Overview

Effect of Biosynthetic Growth Hormone and/or Ethinyl Estradiol on Adult Height in Patients With Turner Syndrome

Status:
Completed
Trial end date:
2003-09-01
Target enrollment:
0
Participant gender:
Female
Summary
Turners Syndrome is a genetic condition in females that is a result of abnormal chromosomes. Girls with Turner syndrome are very short as children and as adults. Although their growth hormone secretion is almost always normal, giving injections of growth hormone to Turner syndrome girls may increase their rate of growth. In addition, most girls with Turner syndrome do not have normal ovaries. In normal girls the ovaries begin producing small amounts of the female sex hormone, estrogen at about 11 - 12 years of age. As girls grow older the level of estrogen increases. Estrogen is responsible for the changes in girls known as feminization. During feminization the hips grow wider, the breasts develop, there is an increase in the rate of growth, and eventually girls experience their first menstrual period. This study was designed to evaluate the effect of low dose estrogen, growth hormone, and the combination of low dose estrogen and growth hormone on adult height in girls with Turner syndrome. Patients will be entered into the study from ages 5 to 12 and will be randomly placed into one of four groups. 1. Group one will receive low dose estrogen 2. Group two will receive growth hormone 3. Group three will receive both low dose estrogen and growth hormone 4. Group four will receive a placebo "sugar pill" Once started, the treatment will continue until the patients approach their adult height, and growth slows to less than 1/2 inch over the preceding year. This usually occurs by the age of 15 or 16. Patients will be seen at the outpatient clinic every 6 months during the study and will receive a routine check-up with blood and urine tests, and hand/wrist X-rays to determine bone age. On patient's yearly visits they will have the density of bone measured in their spine and forearm.
Phase:
Phase 2
Accepts Healthy Volunteers?
No
Details
Lead Sponsor:
Eunice Kennedy Shriver National Institute of Child Health and Human Development (NICHD)
Treatments:
Estradiol
Ethinyl Estradiol
Hormones
Criteria
INCLUSION CRITERIA

All subjects will be outpatients.

Patients must be females with Turner's syndrome diagnosed by leukocyte karyotype

Chronologic age greater than or equal to 5 years.

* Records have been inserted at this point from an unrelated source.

(* ===== verification/Acpi.v ===== *)
(** ACPI tables ([acpi/acpi_tables.h], [acpi_tables.c], [acpi.c]): the root
    pointer's checksum, the search for a table, and the three tables the kernel
    reads.  Tables lie in physical memory and are reached through the direct
    map; a [struct] is the address it starts at. *)
From stdpp Require Import base tactics list gmap strings.
From Stdlib Require Import ZArith Lia.
From S2P Require Import Prelude Bits State Spinlock Pmm Heap Vmm Vma Libc Io Str Cpu Timers Apic.

(** Fields of packed structures in memory, by their offset. *)
Definition mem8 (ptr : Z) : M sys Z := gets (λ s, read8 (k_mem (s_k s)) (hhdm_phys (s_k s) ptr)).
Definition mem32 (ptr : Z) : M sys Z := gets (λ s, read32 (k_mem (s_k s)) (hhdm_phys (s_k s) ptr)).
Definition mem64 (ptr : Z) : M sys Z := gets (λ s, read64 (k_mem (s_k s)) (hhdm_phys (s_k s) ptr)).
Definition mem_str (ptr : Z) : M sys cstring := gets (λ s, at_ (k_mem (s_k s)) (hhdm_phys (s_k s) ptr)).
Definition hhdm : M sys Z := gets (λ s, k_hhdm (s_k s)).

(** [struct RSDP], [struct XSDP] *)
Module RSDP.
Definition size : Z := 20.
Definition checksum (p : Z) := mem8 (p + 8).
Definition revision (p : Z) := mem8 (p + 15).
Definition rsdtAddress (p : Z) := mem32 (p + 16).
End RSDP.

Module XSDP.
Definition size : Z := 36.
Definition length (p : Z) := mem32 (p + 20).
Definition xsdtAddress (p : Z) := mem64 (p + 24).
End XSDP.

(** [struct ACPISDTHeader]: the signature comes first. *)
Module ACPISDTHeader.
Definition size : Z := 36.
Definition length (p : Z) := mem32 (p + 4).
End ACPISDTHeader.

(** [struct FADT], with the generic address of the timer. *)
Module FADT.
Definition pmTimerBlock (p : Z) := mem32 (p + 76).
Definition pmTimerLength (p : Z) := mem8 (p + 91).
Definition xPMTimerBlock_address_space_id (p : Z) := mem8 (p + 208).
Definition xPMTimerBlock_address (p : Z) := mem64 (p + 212).
End FADT.

Module HPET.
Definition address_address (p : Z) := mem64 (p + 44).
End HPET.

Module MADT.
Definition size : Z := 44.
Definition header_size : Z := 2.
Definition type (p : Z) := mem8 p.
Definition length (p : Z) := mem8 (p + 1).
(** [struct MADT_ioapic] *)
Definition ioapic_address (p : Z) := mem32 (p + 4).
Definition gsib (p : Z) := mem32 (p + 8).
(** [struct MADT_isr_override] *)
Definition irq_source (p : Z) := mem8 (p + 3).
Definition gsi (p : Z) := mem32 (p + 4).
End MADT.

Definition MADT_TYPE_LAPIC : Z := 0.
Definition MADT_TYPE_IOAPIC : Z := 1.
Definition MADT_TYPE_ISR_OVERRIDE : Z := 2.
Definition MADT_TYPE_IOAPIC_NMI : Z := 3.
Definition MADT_TYPE_LAPIC_NMI : Z := 4.
Definition MADT_TYPE_LAPIC_ADDR_OVR : Z := 5.
Definition MADT_TYPE_PLX2APIC : Z := 9.

Section acpi.
(** [rsdp_request.response->address] *)
Context (rsdp : Z).

Fixpoint sum_bytes (n : nat) (p checksum : Z) : M sys Z :=
  match n with
  | O => ret checksum
  | S n' => let* b := mem8 p in sum_bytes n' (p + 1) (u64 (checksum + b))
  end.

Definition acpi_verify_rsdp : M sys bool :=
  if rsdp =? 0 then printf "ACPI: No RSDP Found\n" [] ;;; ret false
  else
    let* rev := RSDP.revision rsdp in
    printf "ACPI: RSDP found at %p rev %d\n" [rsdp; rev] ;;;
    let* checksumV1 := sum_bytes (Z.to_nat RSDP.size) rsdp 0 in
    (if negb (u8 checksumV1 =? 0) then printf "ACPI: RSDP ChecksumV1 is bad\n" [] else ret tt) ;;;
    if negb (rev =? 2) then ret true
    else
      let* checksumV2 := sum_bytes (Z.to_nat XSDP.size) rsdp 0 in
      (if negb (u8 checksumV2 =? 0) then printf "ACPI: RSDP ChecksumV2 is bad\n" [] else ret tt) ;;;
      ret true.

(** The loop over the pointers of an RSDT or XSDT: [i] of [entries], read by [pointer]. *)
Definition find_round (pointer : Z → M sys Z) (signature : string) (entries i : Z) : M sys (Z + Z) :=
  if i <? entries then
    let* p := pointer i in
    let* off := hhdm in
    let header := u64 (p + off) in
    let* sig := mem_str header in
    let* c := strncmp sig (lit signature) 4 in
    ret (if c =? 0 then inr header else inl (i + 1))
  else ret (inr 0).

Definition acpi_find_sdt_rsdt (signature : string) : M sys Z :=
  let* addr := RSDP.rsdtAddress rsdp in
  let* off := hhdm in
  let rsdt := u64 (addr + off) in
  let* len := ACPISDTHeader.length rsdt in
  let entries := i32 (u64 (len - ACPISDTHeader.size) / 4) in
  while_ (find_round (λ i, mem32 (rsdt + ACPISDTHeader.size + 4 * i)) signature entries) 0.

Definition acpi_find_sdt_xsdt (signature : string) : M sys Z :=
  let* addr := XSDP.xsdtAddress rsdp in
  let* off := hhdm in
  let xsdt := u64 (addr + off) in
  let* len := ACPISDTHeader.length xsdt in
  let entries := i32 (u64 (len - ACPISDTHeader.size) / 8) in
  while_ (find_round (λ i, mem64 (xsdt + ACPISDTHeader.size + 8 * i)) signature entries) 0.

Definition acpi_find_sdt (signature : string) : M sys Z :=
  let* rev := RSDP.revision rsdp in
  if rev <? 2 then acpi_find_sdt_rsdt signature else acpi_find_sdt_xsdt signature.

(** [valloc(&kernel_pagemap, PAGE_SIZE * 2)] and the two [vmm_map_page] calls. *)
Definition map_registers (phys : Z) : M sys Z :=
  let* va := kern (valloc_any kernel_pagemap (PAGE_SIZE * 2)) in
  kern (vmm_map_page kernel_pagemap va phys MMIO_FLAGS) ;;;
  kern (vmm_map_page kernel_pagemap (u64 (va + PAGE_SIZE)) (u64 (phys + PAGE_SIZE)) MMIO_FLAGS) ;;;
  ret va.

Definition acpi_parse_fadt : M sys unit :=
  let* fadt := acpi_find_sdt "FACP" in
  if negb (fadt =? 0) then
    (let* len := FADT.pmTimerLength fadt in
     if negb (len =? 4) then printf "ACPI: No ACPI Timer found???\n" [] else ret tt) ;;;
    let* a := FADT.xPMTimerBlock_address fadt in
    if negb (a =? 0) then
      let* space := FADT.xPMTimerBlock_address_space_id fadt in
      if space =? ACPI_ADDRESS_TYPE_MMIO then
        let* va := map_registers a in
        wr acpi_timer_address va ;;;
        wr acpi_timer_address_type ACPI_ADDRESS_TYPE_MMIO ;;;
        printf "ACPI: Found ACPI Timer at %08lx\n" [a]
      else if space =? ACPI_ADDRESS_TYPE_PORT_IO then
        wr acpi_timer_address a ;;;
        wr acpi_timer_address_type ACPI_ADDRESS_TYPE_PORT_IO ;;;
        printf "ACPI: Found ACPI Timer on I/O port 0x%lx\n" [a]
      else printf "ACPI: ACPI Timer on bad address space type %d\n" [space]
    else
      let* blk := FADT.pmTimerBlock fadt in
      wr acpi_timer_address blk ;;;
      wr acpi_timer_address_type ACPI_ADDRESS_TYPE_PORT_IO ;;;
      printf "ACPI: Found ACPI Timer on I/O port 0x%x\n" [blk]
  else printf "ACPI: No FADT Table found???\n" [].

Definition acpi_parse_hpet : M sys unit :=
  let* hpet := acpi_find_sdt "HPET" in
  if negb (hpet =? 0) then
    let* a := HPET.address_address hpet in
    let* va := map_registers a in
    wr hpet_address va ;;;
    printf "ACPI: Found HPET at 0x%08lx\n" [a]
  else ret tt.

(** [case MADT_TYPE_IOAPIC] *)
Definition madt_ioapic (ptr : Z) : M sys unit :=
  let* phys := MADT.ioapic_address ptr in
  let* va := kern (valloc_any kernel_pagemap (PAGE_SIZE * 2)) in
  kern (vmm_map_page kernel_pagemap va phys MMIO_FLAGS) ;;;
  kern (vmm_map_page kernel_pagemap (u64 (va + PAGE_SIZE)) (u32 (phys + PAGE_SIZE)) MMIO_FLAGS) ;;;
  kern (malloc 24) ;;;
  let* g := MADT.gsib ptr in
  modify (λ s, with_ioapics s (s_ioapics s ++ [mk_ioapic va g])) ;;;
  (let* n := rd ioapic_count in wr ioapic_count (u32 (n + 1))) ;;;
  printf "ACPI: Found IOAPIC at 0x%08x\n" [phys].

(** [case MADT_TYPE_ISR_OVERRIDE] *)
Definition madt_isr_override (ptr : Z) : M sys unit :=
  let* src := MADT.irq_source ptr in
  let* g := MADT.gsi ptr in
  if negb (src =? g) then
    kern (malloc 16) ;;;
    modify (λ s, with_overides s (s_overides s ++ [mk_overide src (u8 g)])) ;;;
    printf "ACPI: Found IRQ Overide for irq %u to gsi %u\n" [src; g]
  else ret tt.

Definition madt_entry (ptr ty len : Z) : M sys unit :=
  if ty =? MADT_TYPE_IOAPIC then madt_ioapic ptr
  else if ty =? MADT_TYPE_ISR_OVERRIDE then madt_isr_override ptr
  else if bool_decide (ty ∈ [MADT_TYPE_LAPIC; MADT_TYPE_IOAPIC_NMI; MADT_TYPE_LAPIC_NMI;
                             MADT_TYPE_LAPIC_ADDR_OVR; MADT_TYPE_PLX2APIC]) then ret tt
  else printf "ACPI: Unknown MADT entry: %d (Len: %d)\n" [ty; len].

Definition madt_round (end_ ptr : Z) : M sys (Z + unit) :=
  if ptr + MADT.header_size <=? end_ then
    let* len := MADT.length ptr in
    if end_ <? ptr + len then ret (inr tt)
    else
      let* ty := MADT.type ptr in
      madt_entry ptr ty len ;;;
      ret (inl (ptr + len))
  else ret (inr tt).

Definition acpi_parse_madt : M sys unit :=
  let* madt_base := acpi_find_sdt "APIC" in
  if madt_base =? 0 then ret tt
  else
    let* len := ACPISDTHeader.length madt_base in
    while_ (madt_round (madt_base + len)) (madt_base + MADT.size).

Definition acpi_parse_tables : M sys unit :=
  acpi_parse_fadt ;;; acpi_parse_madt ;;; acpi_parse_hpet ;;;
  printf "ACPI: Tables Parsed\n" [].

Definition setup_acpi : M sys bool :=
  let* status := acpi_verify_rsdp in
  if negb status then printf "ACPI: Unable to setup ACPI\n" [] ;;; ret false
  else acpi_parse_tables ;;; ret true.
End acpi.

Prepubertal Tanner I status. If breast development is Tanner II or III, demonstration of
castrate status through measurement of serum FSH (greater than 12 MIU/ML).

All patients must be below the 10th percentile for chronologic age.

Patients must have at least 6 months accurate, growth measurements available for
calculation of pre-study growth velocity. Pretreatment measurements must be obtained during
a time when the patient is not receiving a potential growth-promoting agent.

Patients judged to be thyroxine deficient must have replacement which has resulted in
normal thyroid function tests over the three-month period prior to enrollment (T4, T3,
Thyroid Stimulating Hormone).

Patients and/or parents or legal guardians of patients must sign an informed consent
statement. Assent should be obtained from all patients competent to understand the
protocol. Local IRB requirements apply.

EXCLUSION CRITERIA

Patients who have received any form of human growth hormone within the past 3 months, or
who have received a cumulative course of therapy totaling greater than one year.

Patients who have received treatment with estrogen or androgen in the past three months or
who have received a cumulative course of therapy totaling greater than one year.

Patients who have any Y component in their chromosome analysis.

Patients with a chronologic age greater than 12 years.

Patients with a bone age greater than 12 years.

Patients who have clinically significant cardiac, pulmonary, gastrointestinal, hepatic or
renal disease or who have had any malignancy.

Patients who have significant hematuria or proteinuria in pretherapy evaluation.

Patients who have diabetes mellitus.

Patients who have any active chronic infection (tuberculosis).

Patients who are taking amphetamines or any other drugs known to interfere with growth
hormone secretion or actions.

Patients who are poor medical, psychological, or psychiatric risks for whom, in the opinion
of the principal investigator, the investigational drug would be unwise.

Patients whose parents are substance abusers, nor those who come from homes in which
appropriate emotional development may be limited.

Patients who cannot be seen on the schedule required by the protocol.